February is also American Heart Month....where American Hearts are celebrated all over the world; National Hot Breakfast Month, where the consumers and sympathizers of cold breakfasts go hungry or are locked away; Library Lovers Month, for those who have been forced to keep their strange desires a secret all year; National Condom Month, basically just to help keep those poor libraries safe from STDs and pregnancy.
But more than that, February is also the host of my favorite holiday, Fish Day!

Now, I know what most of you are thinking...."I wonder if a grown person can actually be suspended on a wall with a fair amount of peanut butter, and how much peanut butter would that take?!"....while what you should be thinking is, "What can I possibly get a person that I either hardly know, haven't met or completely dislike on this special of all days?"
It's a terrible dilemma, I know.

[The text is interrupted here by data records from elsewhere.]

(** * gpucachesim reference simulator: a shallow embedding and its properties

    The development follows the C++ sources of the reference simulator:

    - [MemFetch]   : [mem_fetch::is_reply] and [mem_fetch::set_reply]
                     (playground/src/ref/mem_fetch.hpp);
    - [OpndColl]   : the operand collector register-file unit
                     (playground/src/ref/opndcoll_rfu.hpp);
    - [Bridge]     : the command loop of the accelsim bridge
                     (playground/src/ref/bridge/main.cc);
    - [AnyNet]     : the topology parser and the routing-table construction
                     (playground/sys/src/ref/intersim2/networks/anynet.cpp).

    Machine integers are [Z] with their wrap-around written out, a failed
    [assert] (or another fatal exit) is the [None] of an option, or the
    error constructor of a result type. *)

From Stdlib Require Import ZArith List Bool Lia Ascii String Sorted.
From stdpp Require Import base option list strings gmap sorting pretty.

Local Open Scope Z_scope.

(** ** Failure of an assertion: the option monad *)

Definition assert_ (b : bool) : option unit := if b then Some tt else None.

Notation "'check' b ;; c" := (match assert_ b with Some _ => c | None => None end)
  (at level 10, b at level 9, c at level 200, only parsing).

(** ** Calls that throw, abort or do not return

    What a call can come to: a normal return, a C++ exception, a fatal
    exit (a failed assertion, a read outside an array), or the fuel of a
    loop used up. *)
Inductive outcome (A : Type) :=
| Done (a : A)
| Thrown (what : string)
| Aborted
| Timeout.
Arguments Done {A} a.
Arguments Thrown {A} what.
Arguments Aborted {A}.
Arguments Timeout {A}.

Definition bind {A B} (m : outcome A) (f : A → outcome B) : outcome B :=
  match m with
  | Done a => f a
  | Thrown w => Thrown w
  | Aborted => Aborted
  | Timeout => Timeout
  end.

#[global] Instance outcome_ret : MRet outcome := @Done.
#[global] Instance outcome_bind : MBind outcome := λ A B f m, bind m f.

Lemma mbind_Done {A B} (a : A) (f : A → outcome B) : mbind f (Done a) = f a.
Proof. done. Qed.

Lemma mbind_Timeout {A B} (f : A → outcome B) : mbind f Timeout = Timeout.
Proof. done. Qed.

(** A lookup that must succeed. *)
Definition must {A} (o : option A) : outcome A :=
  match o with Some a => Done a | None => Aborted end.

(** ** Unsigned 32-bit arithmetic *)

Definition UINT_MOD : Z := 2 ^ 32.
Definition wrap32 (x : Z) : Z := x mod UINT_MOD.

(* ================================================================== *)
(** * mem_fetch.hpp *)
(* ================================================================== *)

Module MemFetch.

(** [enum mf_type], in declaration order. *)
Inductive mf_type := READ_REQUEST | WRITE_REQUEST | READ_REPLY | WRITE_ACK.

Definition mf_type_eqb (a b : mf_type) : bool :=
  match a, b with
  | READ_REQUEST, READ_REQUEST | WRITE_REQUEST, WRITE_REQUEST
  | READ_REPLY, READ_REPLY | WRITE_ACK, WRITE_ACK => true
  | _, _ => false
  end.

(** [enum mem_fetch_status] of mem_fetch_status.hpp, in wire order. *)
Inductive mem_fetch_status :=
| MEM_FETCH_INITIALIZED | IN_L1I_MISS_QUEUE | IN_L1D_MISS_QUEUE
| IN_L1T_MISS_QUEUE | IN_L1C_MISS_QUEUE | IN_L1TLB_MISS_QUEUE
| IN_VM_MANAGER_QUEUE | IN_ICNT_TO_MEM | IN_PARTITION_ROP_DELAY
| IN_PARTITION_ICNT_TO_L2_QUEUE | IN_PARTITION_L2_TO_DRAM_QUEUE
| IN_PARTITION_DRAM_LATENCY_QUEUE | IN_PARTITION_L2_MISS_QUEUE
| IN_PARTITION_MC_INTERFACE_QUEUE | IN_PARTITION_MC_INPUT_QUEUE
| IN_PARTITION_MC_BANK_ARB_QUEUE | IN_PARTITION_DRAM
| IN_PARTITION_MC_RETURNQ | IN_PARTITION_DRAM_TO_L2_QUEUE
| IN_PARTITION_L2_FILL_QUEUE | IN_PARTITION_L2_TO_ICNT_QUEUE
| IN_ICNT_TO_SHADER | IN_CLUSTER_TO_SHADER_QUEUE
| IN_SHADER_LDST_RESPONSE_FIFO | IN_SHADER_FETCHED | IN_SHADER_L1T_ROB
| MEM_FETCH_DELETED | NUM_MEM_REQ_STAT.

(** Modelled from the spec: [enum mem_access_type] is declared in
    mem_access.hpp, which is not part of the sources at hand.  [set_reply]
    names the two write-back enumerators; every other enumerator is
    [OTHER_ACC] with its numeric code. *)
Inductive mem_access_type :=
| L1_WRBK_ACC
| L2_WRBK_ACC
| OTHER_ACC (code : Z).

Definition is_wrbk (t : mem_access_type) : bool :=
  match t with L1_WRBK_ACC | L2_WRBK_ACC => true | OTHER_ACC _ => false end.

(** Modelled from the spec: the access descriptor [mem_access_t]
    (mem_access.hpp, absent): type, address, size, write flag and the three
    masks. [mem_fetch] reads it through [get_type] and [is_write]. *)
Record mem_access_t := {
  ma_type : mem_access_type;
  ma_addr : Z;
  ma_size : Z;
  ma_write : bool;
  ma_warp_mask : Z;
  ma_byte_mask : Z;
  ma_sector_mask : Z
}.

(** The decoded DRAM address [addrdec_t]. *)
Record addrdec_t := {
  chip : Z; bk : Z; row : Z; col : Z; burst : Z; sub_partition : Z
}.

It's sure to stain, and the cleanup of all that peanut butter would be a nightmare! But back to your second, and far more important, thought. For those of you who are struggling with the gift buying quandary, or are drunk enough while reading this to feel the need to buy a gift, I have created a short list to help you along.

My Wish List

Some items that were not available on that list I'll include here: JOB!!!

I hope that this month finds you all well and not on fire. But now I must leave in order to cry in the shower, and hopefully wash off the rest of this peanut butter.